The Association for Latin Teaching

respice prospice

ARLT Newsletter 35; November 2006

Dear Classical Friend,

First, a welcome to new readers, both those who have just joined the website and those who signed up to the Mailing List, and whom I have up till now neglected to include. My humble apologies to them.You will be included from now on.

On the down side, you may have entered your name on both forms, and so are getting two copies. Just delete one.


Signs of Spring?


In the world of physical geography winter is beginning. The clocks have only just gone back. But in the world of UK Classics I detect a new feeling of hope, an expectation of Springtime.

Yes I know that numbers taking Latin and Greek GCSE have been steadily dropping and the graph, if extended, will reach zero in about 15 years. Yes I know that this year's reported increase in Classical Subjects entries for the first time can be a mere blip, and is perhaps caused by an increase in non-linguistic subjects. The recovery starts from a very low point.

Let me just mention one or two growth points.

1. Minimus

To start at Primary age. If you haven't seen Helen Forte's splendid website for Minimus, set aside half an hour or more to be entertained with cartoons and animations and encouraged by reports.

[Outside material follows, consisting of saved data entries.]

(** The review of the demo flow passes by itself after an hour. *)
Definition demoLate (action : TimeoutAction) (admins : list string) : St :=
  demoStoreAt (set_FlowNode_TimeoutHours 1 (set_FlowNode_TimeoutAction action (set_FlowNode_AdminUserIDs admins
    (demoNode "review" NodeApproval ApprovalParallel PassAll 50 2)))) ["bob"; "carol"].
Lemma demoLate_genesis a l : @genesis demoHost (demoLate a l).
Proof. by apply demoAt_genesis. Qed.
Definition demoLate1 : St := @execTx demoHost demoStart (demoLate TimeoutActionTransferAdmin ["carol"; "dave"]).
Definition demoLateTask : Task := default (demoTask "" "" TaskPending) (head (db_tasks demoLate1)).

(** ** Warnings *)
Section warnings.
Context `{!Host}.

Lemma marksKept_Bind f v i : keeps marksKept (Projector_Bind f v i).
Proof.
  apply keeps_Bind; try apply _; try (by intros [] ? ? [= _ <-]; apply marksKept_same);
    intros; by intros [] ? ? [= _ <-]; apply marksKept_same.
Qed.
Lemma marksKept_insertInstance i : keeps marksKept (insertInstance i).
Proof. intros [] ? ? [= _ <-]. by apply marksKept_same. Qed.
Hint Resolve marksKept_Bind marksKept_insertInstance framed_StartProcess : keeps.
Lemma reachable_marks s s' : reachable s s' → marksKept s s'.
Proof.
  induction 1 as [|c s' _ IH|j s' _ IH _]; [reflexivity|..]; (etrans; [exact IH|]).
  - unfold execTx, runInTx. destruct (exec c s') as [[u s2]|e] eqn:Hrun; [|reflexivity]. cbn.
    refine ((_ : keeps marksKept _) _ _ _ Hrun). apply exec_framed; [apply _|]. intros cmd ->. cbn [exec].
    unfold StartInstanceHandler_Handle. walk.
  - unfold jobTx, runInTx. destruct (runJob j s') as [[u s2]|e] eqn:Hrun; [|reflexivity]. cbn.
    by eapply (job_framed marksKept).
Qed.
Lemma set_pipeline_back b s : set_pipeline (db_pipeline s) (set_pipeline b s) = s.
Proof. by destruct s. Qed.
(** No row left to mark. *)
Lemma sendPreWarning_again task h s :
  (∀ t, t ∈ db_tasks s → Task_ID t = Task_ID task → Task_IsPreWarningSent t = true) →
  sendPreWarning task h s = Ok (tt, s).
Proof.
  intros Hall. unfold sendPreWarning, mbind, SE_bind, updateTasks.
  assert (∀ t, t ∈ db_tasks s → (Task_ID t ==? Task_ID task) && negb (Task_IsPreWarningSent t) = false) as Hno.
  { intros t Ht. destruct (bool_decide_reflect (Task_ID t = Task_ID task)); [|done]. by rewrite Hall. }
  unfold tcount. rewrite (proj2 (tselect_nil _ _) Hno). cbn [length Nat.eqb].
  set (p := λ t, (Task_ID t ==? Task_ID task) && negb (Task_IsPreWarningSent t)) in *.
  assert (upd_tasks (tupdate p (set_Task_IsPreWarningSent true)) s = s) as ->; [|done].
  destruct s. unfold upd_tasks. cbn in *. by rewrite tupdate_none.
Qed.
(** A warning is the first for its task, or nothing happens. *)
Lemma sendPreWarning_run task h s u s' :
  sendPreWarning task h s = Ok (u, s') →
  s' = s ∨ (∃ e, db_events s' = db_events s ++ [e]) ∧
    ∀ t, t ∈ db_tasks s' → Task_ID t = Task_ID task → Task_IsPreWarningSent t = true.
Proof.
  intros Hrun. set (p := λ t, (Task_ID t ==? Task_ID task) && negb (Task_IsPreWarningSent t)).
  destruct (texists p (db_tasks s)) eqn:Hex.
  - right. unfold sendPreWarning, findInstance, findNode in Hrun. step Hrun as k s1 E1. fold p in E1. injection E1 as <- <-.
    assert (tcount p (db_tasks s) ≠ 0) as Hc.
    { apply texists_true in Hex as (t & Ht & Hp). unfold tcount. intros Hz%nil_length_inv.
      by rewrite (proj1 (tselect_nil _ _) Hz t Ht) in Hp. }
    apply Nat.eqb_neq in Hc. rewrite Hc in Hrun.
    step Hrun as i ? E. apply orThrow_gets_Ok in E as [_ ->]. step Hrun as n ? E. apply orThrow_gets_Ok in E as [_ ->].
    split; [eexists; destruct s; by injection Hrun as _ <-|].
    assert (db_tasks s' = tupdate p (set_Task_IsPreWarningSent true) (db_tasks s)) as -> by (destruct s; by injection Hrun as _ <-).
    intros t (r & Hr & ->)%elem_of_tupdate Hid. destruct (p r) eqn:Hp; [by destruct r|].
    unfold p in Hp. rewrite Hid, bool_decide_eq_true_2 in Hp by done. by apply negb_false_iff.
  - left. rewrite sendPreWarning_again in Hrun; [by injection Hrun|]. intros t Ht Hid.
    apply not_true_iff_false in Hex. destruct (Task_IsPreWarningSent t) eqn:Hw; [done|]. destruct Hex.
    apply texists_true. exists t. split; [done|]. unfold p. by rewrite Hid, Hw, bool_decide_eq_true_2.
Qed.
Lemma preWarning_again task h s :
  (∀ t, t ∈ db_tasks s → Task_ID t = Task_ID task → Task_IsPreWarningSent t = true) →
  jobTx (JobPreWarning task h) s = s.
Proof.
  intros Hall. unfold jobTx, runInTx. cbn [runJob]. unfold outsidePipeline. rewrite sendPreWarning_again; [apply set_pipeline_back|].
  intros t Ht. apply Hall. by destruct s.
Qed.
Lemma reachable_trans s0 s1 s2 : reachable s0 s1 → reachable s1 s2 → reachable s0 s2.
Proof. intros H1. induction 1; [done|by apply reach_step|by apply reach_job]. Qed.
End warnings.

(** A task is warned about at most once: when a warning has any effect at all, it
    publishes one event, and whatever commands and jobs follow, every later warning
    for the same task changes nothing and publishes nothing. *)
Theorem warned_at_most_once `{!Host} s0 s1 s2 task h h' :
  genesis s0 → reachable s0 s1 → scanned s1 task → jobTx (JobPreWarning task h) s1 ≠ s1 →
  reachable (jobTx (JobPreWarning task h) s1) s2 →
  (∃ e, db_events (jobTx (JobPreWarning task h) s1) = db_events s1 ++ [e]) ∧
  jobTx (JobPreWarning task h') s2 = s2.
Proof.
  intros Hg H1 Hsc Hne H2. pose proof (reach_job s0 (JobPreWarning task h) s1 H1 Hsc) as Hr1.
  pose proof (reachable_trans _ _ _ Hr1 H2) as Hr2.
  destruct (reachable_sound _ _ (genesis_sound _ Hg) H1) as [[Hd1 _] _].
  destruct (reachable_sound _ _ (genesis_sound _ Hg) Hr1) as [_ Ha1].
  destruct (reachable_sound _ _ (genesis_sound _ Hg) Hr2) as [[Hd2 _] _].
  assert ((∃ e, db_events (jobTx (JobPreWarning task h) s1) = db_events s1 ++ [e]) ∧
    ∀ t, t ∈ db_tasks (jobTx (JobPreWarning task h) s1) → Task_ID t = Task_ID task → Task_IsPreWarningSent t = true)
    as [Hev Hall].
  { unfold jobTx, runInTx in *. cbn [runJob] in *. unfold outsidePipeline in *.
    destruct (sendPreWarning task h (set_pipeline false s1)) as [[u s']|e] eqn:Hrun; [|done]. cbn in *.
    apply sendPreWarning_run in Hrun as [->|[[e He] Hall]]; [by rewrite set_pipeline_back in Hne|].
    split; [exists e; destruct s1, s'; cbn in *; done|]. intros t Ht. apply Hall. by destruct s'. }
  split; [done|]. apply preWarning_again.
  pose proof (reachable_marks _ _ (reach_job s1 (JobPreWarning task h) s1 (reach_here s1) Hsc)) as Hm.
  destruct Hsc as (t0 & Ht0 & Hid0 & _).
  assert (∃ t1, t1 ∈ db_tasks (jobTx (JobPreWarning task h) s1) ∧ Task_ID t1 = Task_ID task) as (t1 & Ht1 & Hid1).
  { destruct (Hm t0 Ht0) as (t1 & Ht1 & Hid1 & _). exists t1. split; [done|congruence]. }
  destruct (reachable_marks _ _ H2 t1 Ht1) as (t2 & Ht2 & Hid2 & _ & Hw2).
  intros t Ht Hid. rewrite (task_row_unique s2 t t2 (disc_wf _ Hd2) Ht Ht2) by congruence. by apply Hw2, Hall.
Qed.
Definition demoWarned : St := @jobTx demoHost (JobPreWarning demoLateTask 1) demoLate1.
Lemma warned_at_most_once_witness :
  length (db_events demoWarned) = S (length (db_events demoLate1)) ∧
  @jobTx demoHost (JobPreWarning demoLateTask 0) demoWarned = demoWarned.
Proof.
  split; [vm_compute; reflexivity|].
  destruct (@warned_at_most_once demoHost (demoLate TimeoutActionTransferAdmin ["carol"; "dave"]) demoLate1 demoWarned
    demoLateTask 1 0) as [_ Hagain].
  - apply demoLate_genesis.
  - apply reach_step, reach_here.
  - exists demoLateTask. split; [|split; reflexivity]. unfold demoLateTask.
    destruct (db_tasks demoLate1) as [|t l] eqn:Hl; [vm_compute in Hl; discriminate Hl|left].
  - intros Heq. apply (f_equal (λ s, length (db_events s))) in Heq. vm_compute in Heq. discriminate Heq.
  - apply reach_here.
  - exact Hagain.
Defined.

(** ** Whole scans *)
Section scans.
Context `{!Host} (s0 : St) (Hg : genesis s0).

Lemma scanned_advances s s' t : advances s s' → scanned s t → scanned s' t.
Proof.
  intros Ha (r & Hr & Hid & HI). destruct (table_evolves_elem _ _ _ _ (adv_tasks _ _ Ha) Hr) as (r' & Hr' & E1 & E2 & _).
  exists r'. split; [done|]. split; congruence.
Qed.
Lemma jobTx_reachable s j :
  reachable s0 s → enabled s j → reachable s0 (jobTx j s) ∧ advances s (jobTx j s).
Proof.
  intros Hr Hen. split; [by apply reach_job|].
  destruct (reachable_sound _ _ (genesis_sound _ Hg) Hr) as [Hs _]. by apply jobTx_sound.
Qed.
Lemma readClock_job s : (readClock s).2 = jobTx JobReadClock s.
Proof. by destruct s. Qed.
Lemma runInTx_job {A} (m : M A) j s : runJob j = (m;; mret tt) → (runInTx m s).2 = jobTx j s.
Proof.
  intros Hj. unfold jobTx. rewrite Hj. unfold runInTx, andThen, mbind, SE_bind. by destruct (m s) as [[]|].
Qed.
Lemma fold_reachable {A B} (st : B → St) (g : B → A → B) (ok : A → St → Prop) (l : list A) b :
  (∀ b a, reachable s0 (st b) → ok a (st b) → reachable s0 (st (g b a)) ∧ advances (st b) (st (g b a))) →
  (∀ a s s', advances s s' → ok a s → ok a s') → (∀ a, a ∈ l → ok a (st b)) →
  reachable s0 (st b) → reachable s0 (st (foldl g b l)).
Proof.
  intros Hg' Hok. revert b. induction l as [|a l IH]; intros b Hl Hr; [done|]. cbn.
  destruct (Hg' b a Hr (Hl a ltac:(left))) as [Hr' Ha]. apply IH; [|done].
  intros x Hx. eapply Hok; [exact Ha|]. apply Hl. by right.
Qed.
Lemma selected_scanned s p n t : t ∈ take n (tselect p (db_tasks s)) → scanned s t.
Proof. intros Ht%subseteq_take. apply elem_of_tselect in Ht as [_ Ht]. by exists t. Qed.
Lemma processBatch_reachable s tasks :
  reachable s0 s → (∀ t, t ∈ tasks → scanned s t) → reachable s0 (processBatch processTimeout tasks s).2.
Proof.
  intros Hr Hs. unfold processBatch. apply (fold_reachable snd _ (λ t s, scanned s t)); [|eauto using scanned_advances|done|done].
  intros [n s1] t Hr1 Ht. cbn in *. pose proof (jobTx_reachable s1 (JobTimeout t) Hr1 Ht) as Hj.
  unfold jobTx in Hj. cbn [runJob] in Hj. by destruct (runInTx _ s1) as [[]].
Qed.
Lemma preWarn_reachable s tasks :
  reachable s0 s → (∀ t, t ∈ tasks → scanned s t) → reachable s0 (foldl preWarnOne (0, s) tasks).2.
Proof.
  intros Hr Hs. apply (fold_reachable snd _ (λ t s, scanned s t)); [|eauto using scanned_advances|done|done].
  intros [n s1] t Hr1 Ht. unfold preWarnOne. cbn [snd] in *. destruct (Task_Deadline t) as [d|]; [|by split].
  destruct (jobTx_reachable s1 JobReadClock Hr1 I) as [Hr2 Ha2]. rewrite <-readClock_job in Hr2, Ha2.
  destruct (readClock s1) as [now s2]. cbn [snd] in *. pose proof (scanned_advances _ _ _ Ha2 Ht) as Ht2.
  destruct (jobTx_reachable s2 (JobPreWarning t (hoursUntil d now)) Hr2 Ht2) as [Hr3 Ha3].
  unfold jobTx in Hr3, Ha3. cbn [runJob] in Hr3, Ha3.
  destruct (runInTx _ s2) as [[] s3]; cbn [snd] in *; (split; [done|by etrans]).
Qed.
Lemma ScanTimeouts_reachable n s : reachable s0 s → reachable s0 (ScanTimeouts n s).2.
Proof.
  revert s. induction n as [|n IH]; intros s Hr; cbn [ScanTimeouts]; [done|].
  destruct (jobTx_reachable s JobReadClock Hr I) as [Hr1 _]. rewrite <-readClock_job in Hr1.
  destruct (readClock s) as [now s1]. cbn in Hr1. destruct (_ =? 0)%nat; [done|].
  pose proof (processBatch_reachable s1 _ Hr1 (selected_scanned s1 (overdue now) scanBatchSize)) as Hr2.
  destruct (processBatch _ _ _) as [k s2]. cbn in Hr2. destruct (_ || _); [done|by apply IH].
Qed.
Lemma ScanPreWarnings_reachable n s : reachable s0 s → reachable s0 (ScanPreWarnings n s).2.
Proof.
  revert s. induction n as [|n IH]; intros s Hr; cbn [ScanPreWarnings]; [done|].
  destruct (jobTx_reachable s JobReadClock Hr I) as [Hr1 _]. rewrite <-readClock_job in Hr1.
  destruct (readClock s) as [now s1]. cbn in Hr1. destruct (_ =? 0)%nat; [done|].
  pose proof (preWarn_reachable s1 _ Hr1 (selected_scanned s1 (warnable s1 now) scanBatchSize)) as Hr2.
  destruct (foldl _ _ _) as [k s2]. cbn in Hr2. destruct (_ || _); [done|by apply IH].
Qed.
Lemma ProcessPending_reachable s : reachable s0 s → reachable s0 (ProcessPending s).2.
Proof.
  intros Hr. destruct (jobTx_reachable s JobClaim Hr I) as [Hr1 _].
  rewrite <-(runInTx_job claimBatch JobClaim s eq_refl) in Hr1. unfold ProcessPending.
  destruct (runInTx claimBatch s) as [[claimed|e] s1]; [|done]. cbn in *.
  apply (fold_reachable id _ (λ _ _, True)); [|done|done|done].
  intros s2 p Hr2 _. by apply (jobTx_reachable s2 (JobApplyClaim p)).
Qed.
End scans.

Minimus has had a Blog since May, with the slogan "If Latin isn't fun, it won't be my fault." Look at

The Minimus team keep coming up with new ideas. We've seen the advent of Minidorms (sleepovers), the 2007 one being in Bilton Grange near Rugby, and Mouseholes (local representatives) who are going to have a conference in London soon. Earlier this year Minimus mini-books were published privately by Barbara and Helen (Trust them, CUP!), because CUP didn't see a market for them. 500 sets were produced, and over 300 have already sold. A second mythology competition is to take place next year. There is not only a cassette for each book, but now a CD.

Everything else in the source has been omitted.